Ce qu'on voit peu, et qui est très réel, c'est que ce corps modeste, sans résistance bruyante, mais digne et affermi par ses nobles études, suit fort peu les passions, les divagations de l'État qui se jette à droite ou à gauche. J'ai vu cela trois fois. Enfant, sous le premier Empire, j'ai vu nos professeurs, les Leclerc, les Villemain, directement contraires au brutal esprit militaire qu'on aurait voulu inspirer. Sous la Restauration, autre passion ridicule; l'État tourne au clergé, et l'Université contre. Le lendemain du jour où Jouffroy fit l'article: «Comment les dogmes finissent», j'ai vu nos professeurs s'inscrire chez lui, suivre ses cours payés, devenir ses disciples. Et je vois aujourd'hui leur répulsion unanime pour enseigner l'histoire contemporaine que si imprudemment l'État leur imposait, et que très sagement ils réduiront à quelques dates.
«Du grec et du latin! des mots! des mots! des mots!... À quoi cela sert-il!...» À quoi? vous le voyez.
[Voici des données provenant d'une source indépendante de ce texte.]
(** The strobe of group 0 is enabled in time. *)
Definition phy_on (d : phy) : Prop :=
  let t := default 0 (fifo d !! 0) * 2496 + val d (apb SCC_MGR_DQS_EN_PHASE (0 .<< 2)) * 312
           + val d (apb SCC_MGR_DQS_EN_DELAY (0 .<< 2)) * 25 in
  between 13000 (t mod (16 * 2496)) 14900 && (12 <=? val d (apb PHY_MGR_PHY_RLAT 0)) = true.

Lemma phy_delay_val a d : In a delay_regs -> delay_val a d = val d a.
Proof. intros Ha. unfold delay_val. by destruct (in_dec _ _ _). Qed.

Lemma phy_bit_ok (d : phy) i : program d = __RW_MGR_READ_B2B -> group d = 0 -> phy_on d -> 0 <= i < 8 ->
  bit_ok d i = passes (mk_eye (- (10 + i mod 3)) (5 - i mod 2)) (val d (io_in_reg i) - val d (dqs_in_reg 0)).
Proof.
  intros Hp Hgr Hon Hi. unfold bit_ok. rewrite Hp. change (__RW_MGR_READ_B2B =? __RW_MGR_GUARANTEED_READ) with false.
  rewrite Z.eqb_refl. cbn [orb]. rewrite andb_true_r.
  assert (enabled d = true) as -> by (unfold enabled; rewrite Hgr; exact Hon).
  unfold read_eye, passes, between. rewrite Hgr. cbn [lo hi andb]. f_equal; apply eq_iff_eq_true; rewrite !Z.leb_le; lia.
Qed.

Lemma phy_status (d : phy) l : program d = __RW_MGR_READ_B2B -> group d = 0 -> phy_on d -> Forall (fun i => 0 <= i < 8) l ->
  fold_right (fun i acc => acc * 2 + b2z (negb (bit_ok d i))) 0 l =
  bits (map (fun i => negb (passes (mk_eye (- (10 + i mod 3)) (5 - i mod 2)) (val d (io_in_reg i) - val d (dqs_in_reg 0)))) l).
Proof.
  intros Hp Hgr Hon. induction 1 as [|i l Hi Hl IH]; [done|]. cbn [fold_right map]. rewrite bits_cons, IH, phy_bit_ok by done. lia.
Qed.

#[export] Instance phy_reads : ReadEyes phy 0 phy_eyes phy_on.
Proof.
  split.
  - done.
  - intros a d Hd. cbn. by destruct (a =? rw_run).
  - intros a v d Ha Hd. unfold phy_on, val in *. cbn [dev_write phy_device].
    assert (Hne : forall b, In b (enable_regs 0) -> a <> b) by (intros b Hb ->; done).
    repeat case_match; cbn [regs fifo]; try done.
    + exfalso. apply (Hne inc_fifo); [by left|lia].
    + rewrite !lookup_insert_ne; [done|apply Hne; vm_compute; tauto..].
  - intros d Hd.
    change (dev_write (apb RW_MGR_RUN_SINGLE_GROUP (0 .<< 2)) __RW_MGR_READ_B2B d)
      with (mk_phy (regs d) (fifo d) __RW_MGR_READ_B2B 0). cbn [dev_read phy_device].
    change (apb BASE_RW_MGR 0 =? rw_run) with true. cbv iota. cbn [fst]. unfold wrong_bits.
    rewrite phy_status; [|done|done|exact Hd|apply Forall_forall; intros i Hi; apply elem_of_seqZ in Hi; lia].
    reflexivity.
Qed.

(** Strobe enabled after 5 increments and 2 phases, strobe delay 4. *)
Definition phy1 : phy :=
  mk_phy (<[apb SCC_MGR_DQS_EN_PHASE 0 := 2]> (<[apb PHY_MGR_PHY_RLAT 0 := 16]> (<[dqs_in_reg 0 := 4]> ∅))) (<[0 := 5]> ∅) 0 0.
Definition vars1 : seqvars := junk <| skip_ranks := [0] |> <| read_correct_mask := 0xff |> <| read_correct_mask_vg := 0xff |>.

Lemma vfifo_center_centres_witness :
  let r := rw_mgr_mem_calibrate_vfifo_center 0 0 0 0 true false (mk_st phy1 vars1) in
  out r = Val true /\ centred 0 phy_eyes 4 true (fin r).
Proof.
  destruct (vfifo_center_centres 0 phy_eyes phy_on false (mk_st phy1 vars1)) as (pass & Ho & Hc);
    [done|by split_and!|vm_compute; reflexivity|vm_compute; split; discriminate|].
  assert (pass = true) as ->; [|by split].
  apply Hc.
  - unfold phy_eyes. apply Forall_map. vm_compute seqZ. repeat (apply Forall_cons; split; [vm_compute; repeat split; discriminate|]). by apply Forall_nil.
  - intros e e' He He'. unfold phy_eyes in He, He'. apply in_map_iff in He as (i & <- & _), He' as (j & <- & _). cbn [lo hi]. 
    pose proof (Z.mod_pos_bound i 3). pose proof (Z.mod_pos_bound j 3). pose proof (Z.mod_pos_bound i 2). pose proof (Z.mod_pos_bound j 2). lia.
Defined.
L'esprit soutient le caractère. Ces langues sont bien plus que des langues; ce sont les monuments où ces fières sociétés ont déposé leur âme en ce qu'elle a eu de plus noble, de plus moralisant. Qui en vit, en reste anobli!
«Des mots? des sons? du vide?» Non, des réalités. Chacun de ces forts idiomes est un individu, une âme, une personnalité de peuple. Nous quittons le monde des ombres, où a rêvé le Moyen-âge. Nous touchons, en Grèce et à Rome, des personnes solides, les plus fortes qui furent jamais. La Grèce d'Aristote, si petite et si grande, qui d'un pas a conquis l'Asie; la Rome, qui créa l'empire méditerranéen, sont-ce là des êtres de raison? Cette réalité subsiste dans leurs langues. Le grec est l'_agora_, et tout le mouvement de ces cités se sent dans leur langage. Le latin est toujours l'_atrium_ patricien, où le jurisconsulte rend aux clients ses _responsa_, le prétoire d'équité qui distribue le droit au monde.
Oui, ces langues, ce sont des âmes, de grandes âmes de nations.